# PROBLEM TO WORK ON
What is needed is an exact transcription of every record below.

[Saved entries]
Lemma filter_fmap_length {A B} (f : A → B) (P : B → Prop) `{∀ x, Decision (P x)} (l : list A) :
  length (filter P (f <$> l)) = length (filter (λ x, P (f x)) l).
Proof.
  induction l as [|x l IH]; [done|]. rewrite fmap_cons, !filter_cons.
  case_decide; simpl; rewrite IH; done.
Qed.

Lemma if_decide_ext {A} (P Q : Prop) `{Decision P} `{Decision Q} (x y : A) :
  (P ↔ Q) → (if bool_decide P then x else y) = (if bool_decide Q then x else y).
Proof. intros. repeat case_bool_decide; naive_solver. Qed.

(** Every two elements of a list (in order) are related. *)
Inductive pairwise {A} (R : A → A → Prop) : list A → Prop :=
  | pairwise_nil : pairwise R []
  | pairwise_cons x l : Forall (R x) l → pairwise R l → pairwise R (x :: l).

#[export] Hint Constructors pairwise : monkey.

Lemma pairwise_snoc {A} (R : A → A → Prop) l x :
  pairwise R l → Forall (λ y, R y x) l → pairwise R (l ++ [x]).
Proof.
  intros Hl Hx. induction Hl as [|y l Hy Hl IH]; simpl; [eauto with monkey|].
  inversion_clear Hx as [|? ? H1 H2]. constructor; [|by apply IH].
  apply Forall_app. split; [done|]. by constructor.
Qed.

Lemma pairwise_sublist {A} (R : A → A → Prop) l k :
  l `sublist_of` k → pairwise R k → pairwise R l.
Proof.
  induction 1 as [|x l k Hs IH|x l k Hs IH]; [done|..]; inversion_clear 1 as [|? ? H1 H2].
  - constructor; [|by apply IH]. rewrite !Forall_forall in *.
    intros y Hy. apply H1. by eapply elem_of_sublist.
  - by apply IH.
Qed.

# RESULT
Lemma filter_fmap_length {A B} (f : A → B) (P : B → Prop) `{∀ x, Decision (P x)} (l : list A) :
  length (filter P (f <$> l)) = length (filter (λ x, P (f x)) l).
Proof.
  induction l as [|x l IH]; [done|]. rewrite fmap_cons, !filter_cons.
  case_decide; simpl; rewrite IH; done.
Qed.

Lemma if_decide_ext {A} (P Q : Prop) `{Decision P} `{Decision Q} (x y : A) :
  (P ↔ Q) → (if bool_decide P then x else y) = (if bool_decide Q then x else y).
Proof. intros. repeat case_bool_decide; naive_solver. Qed.

(** Every two elements of a list (in order) are related. *)
Inductive pairwise {A} (R : A → A → Prop) : list A → Prop :=
  | pairwise_nil : pairwise R []
  | pairwise_cons x l : Forall (R x) l → pairwise R l → pairwise R (x :: l).

#[export] Hint Constructors pairwise : monkey.

Lemma pairwise_snoc {A} (R : A → A → Prop) l x :
  pairwise R l → Forall (λ y, R y x) l → pairwise R (l ++ [x]).
Proof.
  intros Hl Hx. induction Hl as [|y l Hy Hl IH]; simpl; [eauto with monkey|].
  inversion_clear Hx as [|? ? H1 H2]. constructor; [|by apply IH].
  apply Forall_app. split; [done|]. by constructor.
Qed.

Lemma pairwise_sublist {A} (R : A → A → Prop) l k :
  l `sublist_of` k → pairwise R k → pairwise R l.
Proof.
  induction 1 as [|x l k Hs IH|x l k Hs IH]; [done|..]; inversion_clear 1 as [|? ? H1 H2].
  - constructor; [|by apply IH]. rewrite !Forall_forall in *.
    intros y Hy. apply H1. by eapply elem_of_sublist.
  - by apply IH.
Qed.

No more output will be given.